A working CAVIAR prototype asssembled in April 2005 at the CAVIAR workshop at the INI looked like this
Our characterization from the April 2005 workshop showed that stimuli of two different shapes on a rotating disk could simultaneously be discriminated and their position extracted at level of the object chip. Two convolutions chips were used, one with a large circular kernel, the other with a small circular kernel. The object chip (2-d WTA) cleaned up the convolution results and indicated at the moment the snapshot below was taken that the larger scale was winning.
From Feb 2006 at the latest workshop in Sevilla, you can play a Flash video (~10MB) showing some of the accomplishments. This video emphasizes the novel developement of a sensory-motor system using CAVIAR components. Another accomplishement was the use of a generic monitor/sequencer board to capture on one computer using multiple USB interfaces all the timestamped events from all 37,000 neurons in the entire system and to render these in real time.
Resources
Some resources for CAVIAR project members:
- Help for setting up software USB1/2 AE monitoring/display, post Sevilla workshop Feb 2006
- Help for the original SimpleMonitorUSBXPress board, including software downloads, user guide, design PCBs, firmware, etc..
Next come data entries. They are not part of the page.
Record MsgCreateClient := mkMsgCreateClient {
  create_ClientState : option AnyValue;
  create_ConsensusState : option AnyValue;
  create_Signer : string }.
Definition NewMsgCreateClient (clientState : option ClientState) (consensusState : option ConsensusState)
    (signer : string) : outcome MsgCreateClient :=
  let? anyClientState := PackClientState clientState in
  let? anyConsensusState := PackConsensusState consensusState in
  Ok (mkMsgCreateClient (Some anyClientState) (Some anyConsensusState) signer).
Definition MsgCreateClient_ValidateBasic (msg : MsgCreateClient) : outcome unit :=
  check_signer (create_Signer msg) ;;?
  let? clientState := UnpackClientState (create_ClientState msg) in
  ClientState_Validate clientState ;;?
  fail_if (bool_decide (ClientType clientState = Localhost)) (Wrap ClientErr.ErrInvalidClient) ;;?
  let? consensusState := UnpackConsensusState (create_ConsensusState msg) in
  fail_if (bool_decide (ClientType clientState ≠ ConsensusState_ClientType consensusState))
    (Wrap ClientErr.ErrInvalidClientType) ;;?
  outcome_wrap (ValidateClientType (ClientType clientState)) ;;?
  ConsensusState_ValidateBasic consensusState.
Definition MsgCreateClient_GetSigners (msg : MsgCreateClient) : outcome (list string) := signers (create_Signer msg).

Record MsgUpdateClient := mkMsgUpdateClient {
  update_ClientId : string;
  update_Header : option AnyValue;
  update_Signer : string }.
Definition NewMsgUpdateClient (id : string) (header : option Header) (signer : string) : outcome MsgUpdateClient :=
  let? anyHeader := PackHeader header in
  Ok (mkMsgUpdateClient id (Some anyHeader) signer).
Definition MsgUpdateClient_ValidateBasic (msg : MsgUpdateClient) : outcome unit :=
  check_signer (update_Signer msg) ;;?
  let? header := UnpackHeader (update_Header msg) in
  Header_ValidateBasic header ;;?
  fail_if (bool_decide (update_ClientId msg = Localhost)) (Wrap ClientErr.ErrInvalidClient) ;;?
  ClientIdentifierValidator (update_ClientId msg).
Definition MsgUpdateClient_GetSigners (msg : MsgUpdateClient) : outcome (list string) := signers (update_Signer msg).

Record MsgUpgradeClient := mkMsgUpgradeClient {
  upgrade_ClientId : string;
  upgrade_ClientState : option AnyValue;
  upgrade_ConsensusState : option AnyValue;
  ProofUpgradeClient : string;
  ProofUpgradeConsensusState : string;
  upgrade_Signer : string }.
Definition NewMsgUpgradeClient (clientID : string) (clientState : option ClientState)
    (consState : option ConsensusState) (proofUpgradeClient proofUpgradeConsState signer : string) :
    outcome MsgUpgradeClient :=
  let? anyClient := PackClientState clientState in
  let? anyConsState := PackConsensusState consState in
  Ok (mkMsgUpgradeClient clientID (Some anyClient) (Some anyConsState) proofUpgradeClient proofUpgradeConsState signer).
Definition MsgUpgradeClient_ValidateBasic (msg : MsgUpgradeClient) : outcome unit :=
  let? clientState := UnpackClientState (upgrade_ClientState msg) in
  let? consensusState := UnpackConsensusState (upgrade_ConsensusState msg) in
  fail_if (bool_decide (ClientType clientState ≠ ConsensusState_ClientType consensusState))
    (Wrap ClientErr.ErrInvalidUpgradeClient) ;;?
  fail_if (empty_bytes (ProofUpgradeClient msg)) (Wrap ClientErr.ErrInvalidUpgradeClient) ;;?
  fail_if (empty_bytes (ProofUpgradeConsensusState msg)) (Wrap ClientErr.ErrInvalidUpgradeClient) ;;?
  check_signer (upgrade_Signer msg) ;;?
  ClientIdentifierValidator (upgrade_ClientId msg).
Definition MsgUpgradeClient_GetSigners (msg : MsgUpgradeClient) : outcome (list string) := signers (upgrade_Signer msg).
Lemma packet_message_run ctx m w w' :
  lawful_router → msg_in m → in_range w = true → R w' = true →
  match m with Msg_RecvPacket _ | Msg_Timeout _ | Msg_TimeoutOnClose _ | Msg_Acknowledgement _ => True | _ => False end →
  deliver rtr ctx m w = (w', Ok tt) → run_of P w w'.
Proof.
  intros Hp Hin Hr Hr' Hm. destruct m as [| | | | | | | | | | | | | |m|m|m|m]; try done; cbn [deliver]; intros E;
    cbn [msg_in] in Hin; try destruct Hin as [Hin Hrest].
  - eapply (packet_handler_run (recv_Signer m) _ _ _ _ _ _ (λ cap, Do_recv ctx cap (recv_Packet m)
      (recv_ProofCommitment m) (recv_ProofHeight m))); [done..|intros; apply Hin| |done|done|exact E].
    intros relayer cbs cap Hc. by apply recv_rest_drives.
  - eapply (packet_handler_run (to_Signer m) _ _ _ _ _ _ (λ cap, Do_timeout ctx (to_Packet m)
      (to_ProofUnreceived m) (to_ProofHeight m) (to_NextSequenceRecv m))); [done..|intros; apply Hin| |done|done|exact E].
    intros relayer cbs cap Hc. by apply timeout_rest_drives.
  - eapply (packet_handler_run (toc_Signer m) _ _ _ _ _ _ (λ cap, Do_timeout_on_close ctx cap (toc_Packet m)
      (toc_ProofUnreceived m) (toc_ProofClose m) (toc_ProofHeight m) (toc_NextSequenceRecv m)));
      [done..|intros; apply Hin| |done|done|exact E].
    intros relayer cbs cap Hc. by apply timeout_rest_drives.
  - eapply (packet_handler_run (ack_Signer m) _ _ _ _ _ _ (λ cap, Do_acknowledge ctx cap (ack_Packet m)
      (ack_Bytes m) (ack_ProofAcked m) (ack_ProofHeight m))); [done..|intros; apply Hin| |done|done|exact E].
    intros relayer cbs cap Hc. by apply acknowledge_rest_drives.
Qed.
(** Decimal amounts, any denomination, lower-case hex. *)
Definition plain_int (s : string) : option Z :=
  if bool_decide (s ≠ "") && str_all is_digit s then Some (Z.of_N (digits_value 0 s)) else None.

Lemma hex_value_digit n : (n < 16)%N → hex_value (hex_digit n) = Some n.
Proof.
  intros H. assert (Hall : Forall (λ k, hex_value (hex_digit (N.of_nat k)) = Some (N.of_nat k)) (seq 0 16))
    by (repeat constructor).
  rewrite Forall_seq in Hall. rewrite <- (N2Nat.id n). apply Hall. lia.
Qed.
Lemma hex_decode_encode s : hex_DecodeString (hex_EncodeToString s) = Some s.
Proof.
  induction s as [|c s IH]; [done|]. cbn [hex_EncodeToString hex_DecodeString].
  pose proof (N_ascii_bounded c).
  rewrite !hex_value_digit, IH by (first [by apply N.mod_lt|apply N.Div0.div_lt_upper_bound; lia]).
  by rewrite <- N.div_mod, ascii_N_embedding.
Qed.

Definition toy_sdk : SdkTypes.
Proof.
  refine {| NewIntFromString := plain_int; Int_String := λ a, fmt_u64 (Z.to_N a); ValidateDenom := λ _, Ok tt;
    NewCoin := λ d a, if (0 <=? a)%Z then Ok (mkCoin d a) else Panic; Coin_IsValid := λ _, true;
    ValidateHash := λ h, if bool_decide (String.length h = 32) then Ok tt else Err fmt_Errorf;
    HexBytes_String := hex_EncodeToString |}.
  - intros a [Ha _]. unfold plain_int. rewrite fmt_u64_digits, bool_decide_eq_true_2 by apply fmt_u64_not_empty.
    simpl. by rewrite fmt_u64_value, Z2N.id.
  - intros d a c. destruct (0 <=? a)%Z eqn:E; [|done]. intros [= <-]. split; [done|]. by apply Z.leb_le.
  - intros d a _ Ha. by rewrite (proj2 (Z.leb_le 0 a)).
  - intros h Hh. by rewrite bool_decide_eq_true_2.
  - apply hex_decode_encode.
Defined.
#[local] Existing Instance toy_sdk.
Lemma mint_vouchers_Ok pkt data receiver a w w' u :
  mint_vouchers pkt data receiver a w = (w', Ok u) →
  ReceiverChainIsSource (ChannelTypes.SourcePort pkt) (ChannelTypes.SourceChannel pkt) (data_Denom data) = false →
  given false (DestinationPort pkt) (DestinationChannel pkt) (received_coin pkt data a) receiver w w' ∧
  store (transfer_state w') =
    trace_recorded (ParseDenomTrace (GetDenomPrefix (DestinationPort pkt) (DestinationChannel pkt) +:+ data_Denom data))
      (store (transfer_state w)).
Proof.
  unfold mint_vouchers, received_coin. cbv zeta. intros H Hr. rewrite Hr.
  set (t := ParseDenomTrace _) in *. unfold HasDenomTrace, get_transfer_store in H. go_inv.
  match goal with H : NewCoin _ _ = Ok _ |- _ => apply NewCoin_Ok in H as [-> _] end.
  match goal with H : (if _ then _ else _) ?v = (?v1, Ok _) |- _ =>
    assert (Hst : bank (transfer_state v1) = bank (transfer_state v) ∧ ibc v1 = ibc v ∧ caps v1 = caps v ∧
      params (transfer_state v1) = params (transfer_state v) ∧
      store (transfer_state v1) = trace_recorded t (store (transfer_state v)));
    [revert H|clear H] end.
  { unfold trace_recorded, SetDenomTrace, put_transfer_store. destruct (_ !! _) eqn:E; simpl; intros; go_inv; done. }
  destruct Hst as (Hb & Hi & Hc & Hp & Hs).
  match goal with H1 : on_bank (bank_MintCoins _ _) ?v = (?v1, _), H2 : on_bank _ ?v1 = (?v2, _) |- _ =>
    pose proof (mint_effect _ _ _ _ _ _ _ _ H1 H2) as (Hbal & Hsup & Hi' & Hc' & Hp');
    assert (Hs' : store (transfer_state v2) = store (transfer_state v));
    [apply on_bank_Ok in H1 as (? & _ & ->); apply on_bank_Ok in H2 as (? & _ & ->); done|] end.
  simpl in *. split; [|etrans; [exact Hs'|exact Hs]]. unfold given.
  split_and!; try (by etrans).
  - intros x d. rewrite Hbal. unfold bal, transfer_state in *. simpl. by rewrite Hb.
  - intros d. rewrite Hsup. unfold sup, transfer_state in *. simpl. by rewrite Hb.
Qed.

Lemma keeper_OnRecvPacket_Ok pkt data w w' u :
  keeper_OnRecvPacket pkt data w = (w', Ok u) →
  let source := ReceiverChainIsSource (ChannelTypes.SourcePort pkt) (ChannelTypes.SourceChannel pkt) (data_Denom data) in
  ∃ a receiver, NewIntFromString (data_Amount data) = Some a ∧ (0 < a)%Z ∧ ValidatePrefixedDenom (data_Denom data) = Ok tt ∧
    AccAddressFromBech32 (data_Receiver data) = Ok receiver ∧
    given source (DestinationPort pkt) (DestinationChannel pkt) (received_coin pkt data a) receiver w w' ∧
    store (transfer_state w') =
      if source then store (transfer_state w)
      else trace_recorded (ParseDenomTrace
        (GetDenomPrefix (DestinationPort pkt) (DestinationChannel pkt) +:+ data_Denom data)) (store (transfer_state w)).
Proof.
  unfold keeper_OnRecvPacket, GetReceiveEnabled. intros H. cbn zeta. go_inv.
  match goal with H : data_ValidateBasic data = Ok _ |- _ => rename H into Hv end.
  unfold data_ValidateBasic in Hv. destruct (NewIntFromString (data_Amount data)) as [a|] eqn:Ea; [|done].
  destruct (0 <? a)%Z eqn:Hpos; [|done]. simpl in Hv.
  destruct (blank (data_Sender data)); [done|]. destruct (blank (data_Receiver data)); [done|].
  simplify_eq. eexists _, _. split; [done|]. split; [by apply Z.ltb_lt|]. split; [done|]. split; [done|].
  destruct (ReceiverChainIsSource _ _ _) eqn:Hr; [by eapply unescrow_Ok|by eapply mint_vouchers_Ok].
Qed.

(** ** Sending *)

(** The stored traces are keyed by their hash, and are traces of vouchers. *)
Definition traces_ok (w : World) : Prop :=
  ∀ h bz, store (transfer_state w) !! (DenomTraceKey +:+ h) = Some bz →
  ∃ t, Unmarshal_DenomTrace bz = Some t ∧ DenomTrace_Hash t = h ∧ Path t ≠ "" ∧ no_char "/" (BaseDenom t) = true.

(** A base denomination, or the denomination of a voucher in the spelling the bank uses. *)
Definition canonical (d : string) : Prop := no_char "/" d = true ∨ ∃ h, d = "ibc/" +:+ HexBytes_String h.

Lemma no_slash_not_ibc d : no_char "/" d = true → HasPrefix d "ibc/" = false.
Proof.
  intros H. destruct (HasPrefix d "ibc/") eqn:E; [|done]. apply HasPrefix_spec in E as [r ->].
  rewrite no_char_app in H. done.
Qed.

Lemma DenomPathFromHash_keeps {T} (f : World → T) d : keeps f (DenomPathFromHash d).
Proof. unfold DenomPathFromHash, GetDenomTrace, get_transfer_store. cbv zeta. frame. Qed.
Lemma full_denom_path_keeps {T} (f : World → T) d : keeps f (full_denom_path d).
Proof. unfold full_denom_path. destruct (HasPrefix d "ibc/"); [apply DenomPathFromHash_keeps|done]. Qed.

(** The path of a bank denomination leads back to that denomination. *)
Lemma full_denom_path_Ok d w w' path :
  full_denom_path d w = (w', Ok path) → traces_ok w → canonical d →
  plain path ∧ IBCDenom (ParseDenomTrace path) = d.
Proof.
  unfold full_denom_path. intros H Ht [Hd|[h ->]].
  - rewrite no_slash_not_ibc in H by done. apply ret_Ok in H as [<- _]. split; [by left|by apply IBCDenom_base].
  - rewrite HasPrefix_app in H. unfold DenomPathFromHash in H. cbv zeta in H.
    change (DenomPrefix +:+ "/") with "ibc/" in H. rewrite str_drop_app in H.
    unfold ParseHexHash in H. rewrite hex_roundtrip in H. unfold GetDenomTrace, get_transfer_store in H.
    destruct (ValidateHash h) as [[]|e|]; go_inv; try done.
    destruct (store (transfer_state _) !! _) as [bz|] eqn:E; go_inv; [|done].
    destruct (Ht _ _ E) as (t & Hu & Hh & Hp & Hb). simplify_eq.
    rewrite trace_full by done. split; [right; by rewrite trace_full|].
    unfold IBCDenom. by rewrite bool_decide_eq_true_2.
Qed.

Definition sent_data (path : string) (token : Coin) (sender receiver : string) : FungibleTokenPacketData :=
  NewFungibleTokenPacketData path (Int_String (Amount token)) (AccAddress_String sender) receiver.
- Poster prepared by Tobi Delbruck and presented at NIPS 2005 meeting by Tobi Delbruck, Matthias Oster, and Shih-Chii Liu
- Poster prepared by Tobi Delbruck for Brussels review meeting 1 Dec 2003
The partners have individually or collaboratively written many papers about work done on aspects of CAVIAR. So far we have only written a single collective paper on the entire project, accepted to the NIPS 2005 meeting:
- R. Serrano-Gotarredona, et al., "AER Building Blocks for Multi-Layer Multi-Chip Neuromorphic Vision Systems," in Advances in Neural Information Processing Systems 18, Vancouver, 2005, pp. 1217-1224.
From Spring 2005 at the INI during one of the CAVIAR assembly get-togethers.
Top row: Patrick Lichtsteiner, Tobi Delbruck, Paco Gomez-Rodriquez, Raphael Serrano-Gottoaradeno, Phillip Hafliger
Bottom row: Matthias Oster, Raphael Paz-Vicente, Shih-Chii Liu
Ada's Luminous Tactile Interactive Floor
News: full paper out in Robotics and Autonomous Systems, May 2007
(Some images © Stephan Kubli 2002)
As you can probably glean from the animated images above, the floor is a kind of skin for Ada -- a tactile and luminous surface. Poeople walk on it and Ada can feel where they are and communicate with them. This was a big job...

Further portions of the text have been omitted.